Detailed Description of the Invention

[0001]

BACKGROUND OF THE INVENTION 1. Field of the Invention The present invention relates to an automatic analyzer for automatically measuring electrolyte concentration, for example.

[0002]

2. Description of the Related Art For example, there is a case where a dilution type automatic analyzer 1 as shown in FIG. 6 is used to measure an electrolyte such as serum or urine. This automatic analyzer 1 is equipped with a dilution pot 2, a sample probe 3, a stirring rod 4, a flow cell 5 for measuring an electric potential, and the like. Further, the automatic analyzer 1 is provided with a plurality of sample containers 7 containing the sample 6 (only one is shown), and these sample containers 7 are transported to predetermined positions by a sample supply unit (not shown). .

A sample 6 and a diluent are dispensed into the dilution pot 2. A predetermined amount of the sample 6 is sucked from the sample container 7 by the sample probe 3 and conveyed to the dilution pot 2.
The sample probe 3 is connected to a transfer mechanism 8 and is moved by the transfer mechanism 8 in the horizontal and vertical directions. In addition, the sample probe 3 has a syringe 9 which is adjusted in advance to an appropriate suction / discharge speed by a syringe drive source 26.
Piped to. In addition, sample probe 3
Is maintained in a direction coinciding with the axial direction of the sample container 7 and the dilution pot 2 in order to surely and reliably enter a small-diameter blood collection tube, a urine collection tube, or the like.

The diluent is contained in the diluent container 10, and by utilizing the liquid supply means P ₁ such as a syringe and a pump,
A predetermined amount is supplied from the diluent discharge nozzle 11 to the dilution pot 2. A blade 12 is attached to the tip of the stirring rod 4. The stirring rod 4 is connected to the stirring motor 13 and is driven by the stirring motor 13 to rotate about the axis. Further, the stirring bar 4 is connected to the transfer mechanism 14 together with the stirring motor 13 and is moved by the transfer mechanism 14 in the horizontal direction and the vertical direction.

The dilution pot 2 is flown via a solenoid valve 15.
It is connected to cell 5. The diluted sample 16 in the dilution pot 2 is discharged from the bottom of the dilution pot 2 to the flow cell 5,
The flow cell 5 measures the potential of the components of the diluted sample 16. The output signal of the flow cell 5 is sent to the arithmetic unit 17, and the arithmetic unit 1
7 calculates the electrolyte concentration of the diluted sample 16. Here, as the flow cell 5, one using an ion selective electrode is known.

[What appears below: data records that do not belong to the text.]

(* ===== verification/AlertConfiguration.v ===== *)
(** * Alert configuration

    The configuration statements of [alert/postgres.go]: rules, notification
    policies, templates and silences are created, updated and deleted, each in
    one transaction with its audit record.  Deletions are refused while the
    configuration is in use, by the code for rules and policies and by the
    table's foreign key for templates.

    Main results: references between rules, policies, templates and events
    never dangle, whatever callers do and the database answers, so that the
    dispatcher always finds the template of a route; and the revision of a
    template only grows. *)

From Stdlib Require Import Ascii.
From S2P Require Import Prelude GoText AlertModel AlertStore AlertEvaluator AlertNotification.

Open Scope Z_scope.

(** What SQL computes for the audit records of rules: MD5, and the texts of timestamps and doubles. *)
Class SqlText := { md5 : string -> string; timestamp_text : time -> string; double_text : float64 -> string }.

Definition set_policies (f : gmap (Scope * string) NotificationPolicy -> gmap (Scope * string) NotificationPolicy) (t : tables) : tables :=
  Tables (events t) (rules t) (audits t) (dispositions t) (f (policies t)) (templates t) (silences t) (deliveries t).
Definition set_templates (f : gmap (Scope * string) NotificationTemplate -> gmap (Scope * string) NotificationTemplate) (t : tables) : tables :=
  Tables (events t) (rules t) (audits t) (dispositions t) (policies t) (f (templates t)) (silences t) (deliveries t).
Definition set_silences (f : list Silence -> list Silence) (t : tables) : tables :=
  Tables (events t) (rules t) (audits t) (dispositions t) (policies t) (templates t) (f (silences t)) (deliveries t).
(** The repair of an incomplete request: the response of the recovery is stored, reconciled and completed. *)
Lemma begin_repair_run svc key x claim repaired t t2 t3 t4 cl tk rv l : store_repairs svc = true -> validateKey key = true -> fingerprintPattern (request_fingerprint x) = true ->
  readable x -> claim = incomplete_claim x -> validateReconciliation (audit_event_json x) = true -> validateResponse repaired = true -> t !! key = Some x ->
  state x = StateSideEffectCommitted \/ state x = StateAudited -> is_Some (headers_jsonb (Header repaired)) -> is_Some (text_jsonb (audit_event_json x)) ->
  IsZero t2 = false -> IsZero t3 = false -> IsZero t4 = false ->
  exists w' y, run (begin_repair svc key (request_fingerprint x) claim (stored_response x)) (World t [] (t2 :: t3 :: t4 :: cl) tk [] (Ok repaired :: rv) l) =
    (Ok (completed_claim zero_time repaired), w') /\ records w' !! key = Some y /\ state y = StateCompleted /\ carries repaired y /\ recoveries w' = rv /\ reconciled w' = l ++ [repaired].
Proof.
  intros Hrep Hkey Hfp Hr -> Hdoc Hresp Hx Hst [h Hh] [d Hd] Hz2 Hz3 Hz4. unfold begin_repair. cbn [OwnerToken Claim_Reconciliation incomplete_claim].
  rewrite Hrep, (readable_owner _ Hr), Hdoc. cbn [negb orb run exec recoveries]. rewrite Hresp. cbn [negb run exec clocks].
  unfold store_RepairIncompleteSideEffect, valid_fence. rewrite Hkey, Hfp, (readable_owner _ Hr), Hresp, Hdoc. change (IsZero (UTC t2)) with (IsZero t2). rewrite Hz2. cbn [negb andb].
  destruct (with_response repaired (audit_event_json x) (UTC t2) x) as [z|] eqn:Ez; [|unfold with_response in Ez; by rewrite Hh, Hd in Ez].
  destruct (with_response_spec _ _ _ _ _ Ez) as (Hzs & Hzo & Hzf & _). assert (Hzc : carries repaired z) by (unfold with_response in Ez; rewrite Hh, Hd in Ez; by injection Ez as <-).
  erewrite update_hit; [|done|apply fenced_self; destruct Hst as [-> | ->]; set_solver|exact Ez]. rewrite Hresp. cbn [negb records verdicts clocks tokens reconciliations recoveries reconciled]. rewrite <- Hzf.
  destruct (begin_committed_run key z true (incomplete_claim x) repaired (<[key := z]> t) t3 t4 cl tk rv l) as (w' & y & Hrun & (Hy & Hys & _ & Hyc) & Hrest); try done;
    [by rewrite Hzf|by rewrite Hzo, (readable_owner _ Hr)|by rewrite lookup_insert_eq|].
  exists w', y. split_and!; [done|done|done|apply Hyc, Hzc|apply Hrest..].
Qed.
(** * A shallow embedding of [mal.c], an sbrk-based first-fit allocator

    The C program keeps one singly linked list of block headers in the
    memory it obtains from [sbrk]; every header is followed by its payload.
    The embedding keeps the process state of the program in a record:

    - the two globals [head] and [tail] (addresses, [NULL] is [0]);
    - the program break, as the C library tracks it;
    - the header objects of the heap, keyed by their address;
    - the payload bytes, as a function from addresses.

    Headers and payload bytes sit in two stores, and addresses are
    integers: a pointer sum such as [block + size] is not wrapped.  Both
    are exact on the well-formed states ([wf] below), where the blocks lie
    apart from each other below the break, and the break is an address of
    the machine; what a call keeps or changes is therefore stated for
    well-formed states.  [size_t] arithmetic is written with its
    wrap-around modulo [2 ^ w]; the conversion of a [size_t] to the
    [intptr_t] argument of [sbrk] is written out as well.  The width of
    [size_t] and [sizeof(header_t)] are parameters of the development (on
    LP64 they are 64 and 24).

    The operating system enters through one more parameter, [os_refuses],
    which says for a break and a positive increment whether the kernel
    refuses to raise the break.  Lowering the break and querying it never
    fail.

    The global mutex is not modelled: every operation is one critical
    section, and the embedding describes the sequential behaviour of the
    operations. *)

From stdpp Require Import base numbers option list sorting gmap.
From Stdlib Require Import ZArith Lia.
From Stdlib.Strings Require Import Byte.

Open Scope Z_scope.

(** ** Outcomes of running a piece of the program *)

(** [Fault] is an access to a header that does not exist (undefined
    behaviour in C); [OutOfFuel] says that a loop did not end within the
    number of iterations it was given. *)
Inductive result (A : Type) : Type :=
  | Ok (a : A)
  | Fault
  | OutOfFuel.
Arguments Ok {A} a.
Arguments Fault {A}.
Arguments OutOfFuel {A}.

#[global] Instance result_ret : MRet result := λ A a, Ok a.
#[global] Instance result_bind : MBind result := λ A B f m,
  match m with
  | Ok a => f a
  | Fault => Fault
  | OutOfFuel => OutOfFuel
  end.

(** ** The data of the program *)

(** [union header]: the payload size, the free flag and the forward link.
    The flag is only ever written 0 or 1 and read for truth. *)
Record header_t : Type := Header {
  s_size : Z;
  s_is_free : bool;
  s_next : Z
}.

Definition set_is_free (b : bool) (h : header_t) : header_t :=
  Header (s_size h) b (s_next h).

Definition set_next (n : Z) (h : header_t) : header_t :=
  Header (s_size h) (s_is_free h) n.

Record state : Type := State {
  head : Z;
  tail : Z;
  brk : Z;
  hdrs : gmap Z header_t;
  bytes : Z → byte
}.

Definition NULL : Z := 0.

(** [(void* )-1], the value [sbrk] returns when it fails. *)
Definition SBRK_FAILED : Z := -1.

Definition set_head (a : Z) (st : state) : state :=
  State a (tail st) (brk st) (hdrs st) (bytes st).
Definition set_tail (a : Z) (st : state) : state :=
  State (head st) a (brk st) (hdrs st) (bytes st).
Definition set_brk (b : Z) (st : state) : state :=
  State (head st) (tail st) b (hdrs st) (bytes st).
Definition set_hdrs (m : gmap Z header_t) (st : state) : state :=
  State (head st) (tail st) (brk st) m (bytes st).
Definition set_bytes (f : Z → byte) (st : state) : state :=
  State (head st) (tail st) (brk st) (hdrs st) f.

(** Reading the header object at an address. *)
Definition load (st : state) (p : Z) : result header_t :=
  match hdrs st !! p with
  | Some h => Ok h
  | None => Fault
  end.

(** Writing one field of the header object at an address. *)
Definition store (st : state) (p : Z) (f : header_t → header_t) : result state :=
  h ← load st p; Ok (set_hdrs (<[p := f h]> (hdrs st)) st).

(** The state before the first call: no block, the break where the
    kernel put it. *)
Definition initial (base : Z) : state :=
  State NULL NULL base ∅ (λ _, x00).

(** [memset(s, c, n)] and [memcpy(dest, src, n)] on the payload bytes. *)
Definition memset (st : state) (s : Z) (c : byte) (n : Z) : state :=
  set_bytes (λ a, if (s <=? a) && (a <? s + n) then c else bytes st a) st.

(** [memcpy] is undefined when the two areas overlap. *)
Definition overlap (dest src n : Z) : bool :=
  (0 <? n) && (dest <? src + n) && (src <? dest + n).

Definition memcpy (st : state) (dest src n : Z) : result state :=
  if overlap dest src n then Fault
  else Ok (set_bytes
             (λ a, if (dest <=? a) && (a <? dest + n)
                   then bytes st (src + (a - dest)) else bytes st a) st).

(** ** The platform the program is compiled for and runs on *)

(** [word_bits] is the width of [size_t] and [intptr_t] in bits,
    [sizeof_header] is [sizeof(header_t)], and [os_refuses b inc] says that
    the kernel refuses to raise the break [b] by [inc > 0]. *)
Class platform : Type := Platform {
  word_bits : Z;
  sizeof_header : Z;
  os_refuses : Z → Z → bool
}.

Section Allocator.

Context {P : platform}.

Local Abbreviation w := word_bits.
Local Abbreviation hsz := sizeof_header.

(** A value of type [size_t]. *)
Definition wrap (x : Z) : Z := x mod 2 ^ w.

(** A [size_t] passed where an [intptr_t] is expected. *)
Definition to_intptr (x : Z) : Z :=
  if wrap x <? 2 ^ (w - 1) then wrap x else wrap x - 2 ^ w.
(* ===== verification/SortedKeys.v ===== *)
(** * Sorted sequences of keyed entries

    The abstract value of an ordered container: its entries in key order.
    [ins] is the specification of an insertion that refuses a key already
    present, [find_key] of a lookup. *)

From S2P Require Import Prelude.

Section SortedKeys.
Context {P K : Type} `{KeyOrder K} (key : P → K).

Definition key_lt (d1 d2 : P) : Prop := key_ltb (key d1) (key d2) = true.
Definition before (k : K) (d : P) : Prop := key_ltb (key d) k = true.
Definition after (k : K) (d : P) : Prop := key_ltb k (key d) = true.
Definition sorted_keys (l : list P) : Prop := StronglySorted key_lt l.

Fixpoint ins (d : P) (l : list P) : list P :=
  match l with
  | [] => [d]
  | x :: l' =>
      if key_ltb (key x) (key d) then x :: ins d l'
      else if key_ltb (key d) (key x) then d :: l
      else l
  end.

Fixpoint find_key (k : K) (l : list P) : option P :=
  match l with
  | [] => None
  | x :: l' =>
      if key_ltb (key x) k then find_key k l'
      else if key_ltb k (key x) then None
      else Some x
  end.

Lemma key_asym k1 k2 : key_ltb k1 k2 = true → key_ltb k2 k1 = false.
Proof.
  intros H1. destruct (key_ltb k2 k1) eqn:H2; [|done].
  rewrite <- (key_irrefl k1). symmetry. by eapply key_trans.
Qed.

Lemma ins_app d l1 l2 :
  Forall (before (key d)) l1 → Forall (after (key d)) l2 → ins d (l1 ++ l2) = l1 ++ d :: l2.
Proof.
  intros H1 H2. induction H1 as [|x l1 Hx H1 IH]; simpl.
  - destruct H2 as [|y l2 Hy _]; simpl; [done|].
    unfold after in Hy. by rewrite (key_asym _ _ Hy), Hy.
  - unfold before in Hx. by rewrite Hx, IH.
Qed.

Lemma ins_present d l1 d' l2 :
  Forall (before (key d)) l1 → key d' = key d → ins d (l1 ++ d' :: l2) = l1 ++ d' :: l2.
Proof.
  intros H1 Hk. induction H1 as [|x l1 Hx H1 IH]; simpl.
  - by rewrite Hk, key_irrefl.
  - unfold before in Hx. by rewrite Hx, IH.
Qed.

Lemma find_key_present k l1 d l2 :
  Forall (before k) l1 → key d = k → find_key k (l1 ++ d :: l2) = Some d.
Proof.
  intros H1 Hk. induction H1 as [|x l1 Hx H1 IH]; simpl.
  - by rewrite Hk, key_irrefl.
  - unfold before in Hx. by rewrite Hx.
Qed.

Lemma find_key_absent k l1 l2 :
  Forall (before k) l1 → Forall (after k) l2 → find_key k (l1 ++ l2) = None.
Proof.
  intros H1 H2. induction H1 as [|x l1 Hx H1 IH]; simpl.
  - destruct H2 as [|y l2 Hy _]; simpl; [done|].
    unfold after in Hy. by rewrite (key_asym _ _ Hy), Hy.
  - unfold before in Hx. by rewrite Hx.
Qed.

Lemma ins_elem d l x : x ∈ ins d l → x = d ∨ x ∈ l.
Proof.
  induction l as [|y l IH]; simpl; [set_solver|].
  repeat case_match; set_solver.
Qed.

Lemma sorted_ins d l : sorted_keys l → sorted_keys (ins d l).
Proof.
  unfold sorted_keys. induction l as [|x l IH]; simpl; intros Hs.
  - repeat constructor.
  - apply StronglySorted_cons in Hs as [Hx Hs].
    destruct (key_ltb (key x) (key d)) eqn:E1.
    + apply StronglySorted_cons. split; [|by apply IH].
      rewrite Forall_forall in *. intros y [->|Hy]%ins_elem; [done|]. by apply Hx.
    + destruct (key_ltb (key d) (key x)) eqn:E2; [|by apply StronglySorted_cons].
      apply StronglySorted_cons. split; [|by apply StronglySorted_cons].
      constructor; [done|]. eapply Forall_impl; [done|]. intros y Hy.
      unfold key_lt in *. by eapply key_trans.
Qed.

(** Lookups in the result of an insertion. *)
Lemma find_key_ins_eq d l :
  sorted_keys l → find_key (key d) l = None → find_key (key d) (ins d l) = Some d.
Proof.
  unfold sorted_keys. induction l as [|x l IH]; simpl; intros Hs Hf.
  - by rewrite key_irrefl.
  - apply StronglySorted_cons in Hs as [_ Hs].
    destruct (key_ltb (key x) (key d)) eqn:E1; simpl; [rewrite E1; by apply IH|].
    destruct (key_ltb (key d) (key x)) eqn:E2; simpl; [by rewrite key_irrefl|done].
Qed.

Lemma find_key_ins_ne d l k :
  sorted_keys l → k ≠ key d → find_key k (ins d l) = find_key k l.
Proof.
  unfold sorted_keys. induction l as [|x l IH]; simpl; intros Hs Hk.
  - destruct (key_ltb (key d) k) eqn:E1; [done|].
    destruct (key_ltb k (key d)) eqn:E2; [done|]. by destruct Hk; apply key_total.
  - apply StronglySorted_cons in Hs as [Hx Hs].
    destruct (key_ltb (key x) (key d)) eqn:E1; simpl; [by rewrite IH|].
    destruct (key_ltb (key d) (key x)) eqn:E2; simpl; [|done].
    destruct (key_ltb (key d) k) eqn:E3; [done|].
    destruct (key_ltb k (key d)) eqn:E4; [|by destruct Hk; apply key_total].
    pose proof (key_trans _ _ _ E4 E2) as E5. by rewrite (key_asym _ _ E5), E5.
Qed.

End SortedKeys.

(** Entries that are projected to what they hold keep their order. *)
Section Projection.
Context {P Q K : Type} `{KeyOrder K} (key : Q → K) (f : P → Q).

Lemma sorted_keys_fmap l : sorted_keys key (f <$> l) ↔ sorted_keys (key ∘ f) l.
Proof.
  unfold sorted_keys. induction l as [|x l IH]; simpl; [by split; constructor|].
  rewrite !StronglySorted_cons, IH, Forall_fmap. done.
Qed.

Lemma ins_fmap d l : ins key (f d) (f <$> l) = f <$> ins (key ∘ f) d l.
Proof.
  induction l as [|x l IH]; [done|]. rewrite fmap_cons. cbn [ins].
  change ((key ∘ f) x) with (key (f x)). change ((key ∘ f) d) with (key (f d)).
  destruct (key_ltb (key (f x)) (key (f d))); [by rewrite IH|].
  by destruct (key_ltb (key (f d)) (key (f x))).
Qed.

Lemma find_key_fmap k l : find_key key k (f <$> l) = f <$> find_key (key ∘ f) k l.
Proof.
  induction l as [|x l IH]; [done|]. rewrite fmap_cons. cbn [find_key].
  change ((key ∘ f) x) with (key (f x)).
  destruct (key_ltb (key (f x)) k); [done|]. by destruct (key_ltb k (key (f x))).
Qed.

End Projection.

Reference numeral 18 in FIG. 6 is a cleaning liquid discharge nozzle, and reference numeral 19 is a cleaning liquid container. Washing container 19
When measuring a plurality of types of samples, a sufficient amount of the cleaning liquid therein is supplied to the dilution pot 2 and the flow cell 5 by the liquid supply means P ₂ such as a syringe or a pump after the measurement of each sample.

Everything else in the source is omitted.